やせる身体に近づくための食生活のポイント

食生活の改善とともに適度な運動を取り入れることも、老化を防ぎ脂肪を減少させスマートな体型に近づきます。

有酸素運動を食後30分から1時間程度に取り入れることで血糖値を下げ、やせやすい体になります。しかし、食後の激しい運動は逆に酸化を促してしまい、血糖値も上げてしまうので注意が必要です。食後には軽い運動としてウォーキングや、洗濯や掃除などの家事をするように心がけましょう。

筋トレは、筋肉量を増やしたり基礎代謝量を上げたりする機能があり、筋トレのあとに有酸素運動を行うことによって、より脂肪の燃焼がしやすくなります。

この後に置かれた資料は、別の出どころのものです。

Definition first_process (i : Z) : Process :=
  mk_process i 0 TS_RUNNABLE 0 false 1 LazyVector.empty LazyVector.empty LazyVector.empty 0.
Definition init : table := mk_table [first_process 0; first_process 1] 2 [] [] [] [].

(** A process that has entered its exit. *)
Definition leaving (t : table) (p : Process) : Prop :=
  status p = TS_DEAD ∨ ∃ ph, (pid p, ph) ∈ exits t.

Record inv (t : table) : Prop := mk_inv {
  inv_pids : NoDup (pid <$> procs t);
  inv_counter : ∀ p, p ∈ procs t → 0 ≤ pid p < counter t;
  inv_older : ∀ p, p ∈ procs t → pid p = 0 ∧ parent_pid p = 0 ∨ 0 ≤ parent_pid p < pid p;
  inv_parent : ∀ p, p ∈ procs t → ∃ q, q ∈ procs t ∧ pid q = parent_pid p ∧ status q ≠ TS_DEAD;
  inv_exits : NoDup (fst <$> exits t);
  inv_exiting : ∀ i ph, (i, ph) ∈ exits t → i ≠ 0 ∧ ∃ p, p ∈ procs t ∧ pid p = i ∧ status p ≠ TS_DEAD ∧ m_exiting p = true ∧ (ph = Released → thread_counter p = 0);
  inv_dead : ∀ p, p ∈ procs t → status p = TS_DEAD → m_exiting p = true ∧ thread_counter p = 0;
}.

Lemma with_pid_Some i l p : NoDup (pid <$> l) → with_pid i l = Some p ↔ p ∈ l ∧ pid p = i.
Proof.
  intros Hnd. unfold with_pid. split.
  - intros ([j x] & (Hj & Hx & _)%list_find_Some & ->)%fmap_Some. simpl. split; [by eapply list_elem_of_lookup_2|done].
  - intros [Hp Hi]. destruct (list_find (λ p, pid p = i) l) as [[j x]|] eqn:E.
    + apply list_find_Some in E as (Hj & Hx & _). simpl. f_equal. apply list_elem_of_lookup_1 in Hp as [k Hk].
      assert (j = k) as ->; [|congruence]. eapply (NoDup_lookup (pid <$> l)); [done|rewrite list_lookup_fmap, Hj; done|].
      rewrite list_lookup_fmap, Hk. simpl. congruence.
    + apply list_find_None in E. rewrite Forall_forall in E. by destruct (E p Hp).
Qed.

Lemma elem_update i f l p : p ∈ update i f l ↔ ∃ q, q ∈ l ∧ p = if pid q =? i then f q else q.
Proof. unfold update. rewrite list_elem_of_fmap. naive_solver. Qed.

Lemma update_pids i f l : (∀ p, pid (f p) = pid p) → pid <$> update i f l = pid <$> l.
Proof.
  intros Hf. unfold update. rewrite <-list_fmap_compose. apply list_fmap_ext. intros j p _. simpl. by destruct (pid p =? i).
Qed.

(** A change of members the tree does not depend on keeps the invariant. *)
Lemma inv_update t t' g :
  inv t → procs t' = g <$> procs t → counter t' = counter t → (∀ p, p ∈ procs t → pid (g p) = pid p ∧ parent_pid (g p) = parent_pid p) →
  (∀ p, p ∈ procs t → status (g p) = TS_DEAD ↔ status p = TS_DEAD) →
  (∀ p, p ∈ procs t → m_exiting p = true → m_exiting (g p) = true) → (∀ p, p ∈ procs t → leaving t' (g p) → thread_counter p = 0 → thread_counter (g p) = 0) →
  NoDup (fst <$> exits t') →
  (∀ i ph, (i, ph) ∈ exits t' → i ≠ 0 ∧ ∃ p, p ∈ procs t ∧ pid p = i ∧ status p ≠ TS_DEAD ∧ m_exiting (g p) = true ∧ (ph = Released → thread_counter p = 0)) →
  inv t'.
Proof.
  intros Hi Hp Hc Hid Hst Hex Hth Hnd Hexits.
  assert (Hin : ∀ p, p ∈ procs t' ↔ ∃ q, q ∈ procs t ∧ p = g q) by (intros p; rewrite Hp, list_elem_of_fmap; naive_solver).
  constructor.
  - rewrite Hp, <-list_fmap_compose. erewrite list_fmap_ext; [apply (inv_pids t Hi)|]. intros j p Hj. apply (Hid p). by eapply list_elem_of_lookup_2.
  - intros p (q & Hq & ->)%Hin. rewrite Hc. destruct (Hid q Hq) as [-> _]. by apply (inv_counter t Hi).
  - intros p (q & Hq & ->)%Hin. destruct (Hid q Hq) as [-> ->]. by apply (inv_older t Hi).
  - intros p (q & Hq & ->)%Hin. destruct (inv_parent t Hi q Hq) as (r & Hr & Hpr & Hs). exists (g r). split_and!; [apply Hin; by eexists| |].
    + destruct (Hid q Hq) as [_ ->]. by destruct (Hid r Hr) as [-> _].
    + by rewrite Hst.
  - done.
  - intros i ph Hiph. destruct (Hexits i ph Hiph) as (H0 & p & Hpp & Hpid & Hs & Hm & Ht). split; [done|]. exists (g p).
    split_and!; [apply Hin; by eexists| |by rewrite Hst|done|].
    + by destruct (Hid p Hpp) as [-> _].
    + intros ->. apply Hth; [done| |by apply Ht]. right. exists Released. destruct (Hid p Hpp) as [-> _]. by rewrite Hpid.
  - intros p (q & Hq & ->)%Hin Hd. pose proof Hd as Hd'. apply (Hst q Hq) in Hd as Hdq. destruct (inv_dead t Hi q Hq Hdq) as [H1 H2]. split; [by apply Hex|].
    apply Hth; [done|by left|done].
Qed.

Lemma pid_inj t p q : inv t → p ∈ procs t → q ∈ procs t → pid p = pid q → p = q.
Proof.
  intros Hi Hp Hq He.
  assert (with_pid (pid q) (procs t) = Some q) by (by apply with_pid_Some; [apply Hi|]).
  assert (with_pid (pid q) (procs t) = Some p) by (by apply with_pid_Some; [apply Hi|]). congruence.
Qed.

(** The phase of an exit moves on. *)
Lemma phase_moves t t' i l1 l2 ph ph' g :
  inv t → exits t = l1 ++ (i, ph) :: l2 → exits t' = l1 ++ (i, ph') :: l2 → procs t' = g <$> procs t → counter t' = counter t →
  (∀ p, p ∈ procs t → pid (g p) = pid p ∧ parent_pid (g p) = parent_pid p ∧ status (g p) = status p ∧ m_exiting (g p) = m_exiting p ∧ thread_counter (g p) = thread_counter p) →
  (ph' = Released → ∃ p, p ∈ procs t ∧ pid p = i ∧ thread_counter p = 0) → inv t'.
Proof.
  intros Hi He He' Hp Hc Hg Hr. apply (inv_update t t' g); try done.
  - intros p Hpp. destruct (Hg p Hpp) as (? & ? & _). done.
  - intros p Hpp. destruct (Hg p Hpp) as (_ & _ & -> & _). done.
  - intros p Hpp. destruct (Hg p Hpp) as (_ & _ & _ & -> & _). done.
  - intros p Hpp _. destruct (Hg p Hpp) as (_ & _ & _ & _ & ->). done.
  - pose proof (inv_exits t Hi) as Hnd. rewrite He in Hnd. rewrite He'. rewrite !fmap_app, !fmap_cons in *. done.
  - intros j ph0 Hj. rewrite He' in Hj. apply elem_of_app in Hj as [Hj|[Hj|Hj]%elem_of_cons].
    1,3: destruct (inv_exiting t Hi j ph0) as (H0 & p & Hpp & Hpid & Hs & Hm & Ht);
      [rewrite He; set_solver|split; [done|]; exists p; split_and!; try done; by destruct (Hg p Hpp) as (_ & _ & _ & -> & _)].
    injection Hj as -> ->. destruct (inv_exiting t Hi i ph) as (H0 & p & Hpp & Hpid & Hs & Hm & Ht); [rewrite He; set_solver|].
    split; [done|]. exists p. split_and!; try done; [by destruct (Hg p Hpp) as (_ & _ & _ & -> & _)|].
    intros ->. destruct (Hr eq_refl) as (q & Hq & Hqi & Hq0). rewrite (pid_inj t p q Hi); [done|done|done|congruence].
Qed.

Lemma create_inv t q : inv t → q ∈ procs t → 0 < thread_counter q → counter t < 2 ^ 31 - 1 → inv (create (pid q) t).
Proof.
  intros Hi Hq Hth Hc. pose proof (inv_counter t Hi q Hq) as Hqc. unfold create. rewrite swrap_small by lia.
  assert (Hqs : status q ≠ TS_DEAD) by (intros Hd; destruct (inv_dead t Hi q Hq Hd); lia). constructor; cbn [procs counter exits].
  - rewrite fmap_app. apply NoDup_app. split_and!; [apply Hi| |apply NoDup_singleton]. intros x (p & -> & Hp)%list_elem_of_fmap. cbn.
    rewrite list_elem_of_singleton. pose proof (inv_counter t Hi p Hp). lia.
  - intros p [Hp| ->%list_elem_of_singleton]%elem_of_app; [|cbn; lia]. pose proof (inv_counter t Hi p Hp). lia.
  - intros p [Hp| ->%list_elem_of_singleton]%elem_of_app; [by apply Hi|]. right. cbn. lia.
  - intros p [Hp| ->%list_elem_of_singleton]%elem_of_app.
    + destruct (inv_parent t Hi p Hp) as (r & Hr & ? & ?). exists r. split_and!; [set_solver|done..].
    + exists q. split_and!; [set_solver|done..].
  - apply Hi.
  - intros i ph Hp. destruct (inv_exiting t Hi i ph Hp) as (H0 & p & Hpp & Hrest). split; [done|]. exists p. split; [set_solver|done].
  - intros p [Hp| ->%list_elem_of_singleton]%elem_of_app; [by apply Hi|done].
Qed.

Lemma exit_inv t i code : inv t → i ≠ 0 → inv (exit i code t).
Proof.
  intros Hi H0. unfold exit. destruct (with_pid i (procs t)) as [p|] eqn:Hw; [|done]. apply with_pid_Some in Hw as [Hp Hpid]; [|apply Hi].
  destruct (m_exiting p) eqn:Hm; [done|].
  assert (Hfresh : ∀ ph, (i, ph) ∉ exits t).
  { intros ph Hin. destruct (inv_exiting t Hi i ph Hin) as (_ & q & Hq & Hqi & _ & Hqm & _). rewrite (pid_inj t q p Hi) in Hqm; [congruence|done|done|congruence]. }
  eapply (inv_update t); [done|reflexivity|done| | | | | |].
  - intros q Hq. cbn beta. by destruct (pid q =? i).
  - intros q Hq. cbn beta. by destruct (pid q =? i).
  - intros q Hq. cbn beta. by destruct (pid q =? i).
  - intros q Hq _. cbn beta. by destruct (pid q =? i).
  - cbn [exits set_exits]. rewrite fmap_app. apply NoDup_app. split_and!; [apply Hi| |apply NoDup_singleton].
    intros x ([j ph] & -> & Hin)%list_elem_of_fmap. cbn. rewrite list_elem_of_singleton. intros ->. by eapply Hfresh.
  - intros j ph [Hin|Hin]%elem_of_app.
    + destruct (inv_exiting t Hi j ph Hin) as (Hj0 & q & Hq & Hqi & Hs & Hqm & Ht). split; [done|]. exists q. split_and!; try done. cbn beta. by destruct (pid q =? i).
    + apply list_elem_of_singleton in Hin. injection Hin as -> ->. split; [done|]. exists p. split_and!; try done.
      * intros Hd. destruct (inv_dead t Hi p Hp Hd). congruence.
      * by rewrite Hpid, Z.eqb_refl.
Qed.

(** [try_get] takes the first dead child off the list, or says whether there are
    children at all. *)
Lemma try_get_loop_spec me e l :
  match try_get_loop me e l with
  | (inl e', l') =>
      l' = l ∧ (∀ p, p ∈ l → parent_pid p = me → status p ≠ TS_DEAD) ∧
      e' = (if existsb (λ p, parent_pid p =? me) l then EAGAIN else e)
  | (inr v, l') =>
      ∃ l1 p l2, l = l1 ++ p :: l2 ∧ l' = l1 ++ l2 ∧ parent_pid p = me ∧ status p = TS_DEAD ∧ v = (pid p, ret_code p) ∧
        ∀ q, q ∈ l1 → parent_pid q = me → status q ≠ TS_DEAD
  end.
Proof.
  revert e. induction l as [|p l IH]; intros e; [cbn; split_and!; [done|set_solver|done]|]. cbn [try_get_loop existsb].
  destruct (Z.eqb_spec (parent_pid p) me) as [Hp|Hp]; cbn [negb orb].
  - destruct (bool_decide_reflect (status p = TS_DEAD)) as [Hd|Hd]; cbn [negb].
    + exists [], p, l. split_and!; try done. set_solver.
    + specialize (IH EAGAIN). destruct (try_get_loop me EAGAIN l) as [[e'|v] l'].
      * destruct IH as (-> & Hl & ->). split_and!; [done| |by destruct (existsb _ l)]. intros q [->|Hq]%elem_of_cons; [done|by apply Hl].
      * destruct IH as (l1 & c & l2 & -> & -> & ? & ? & ? & Hl). exists (p :: l1), c, l2. split_and!; try done.
        intros q [->|Hq]%elem_of_cons; [done|by apply Hl].
  - specialize (IH e). destruct (try_get_loop me e l) as [[e'|v] l'].
    + destruct IH as (-> & Hl & ->). split_and!; [done| |done]. intros q [->|Hq]%elem_of_cons; [done|by apply Hl].
    + destruct IH as (l1 & c & l2 & -> & -> & ? & ? & ? & Hl). exists (p :: l1), c, l2. split_and!; try done.
      intros q [->|Hq]%elem_of_cons; [done|by apply Hl].
Qed.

たとえば、自宅やジムで筋トレを行いその後ウォーキングに出掛けるなど、少しきついと感じる位の無理のない程度にしましょう。

運動も老化や脂肪を燃焼させるのに大事な役目を持っています。無理のない程度で、有酸素運動と筋トレを上手に取り入れ、スマートな身体を目指しましょう。

ーまとめー

老化の防止や脂肪を溜めないためには、酸化や糖化を防ぐ食生活をしたり、有酸素運動や筋トレを取り入れた運動をしたりすることが役立ちます。日常の生活で少し意識し、無理のないように生活することが大切です。食事の時間や順番を意識して、日頃の運動を心がけることで、これからの老後を考えスマートな身体に近づけるようにしましょう。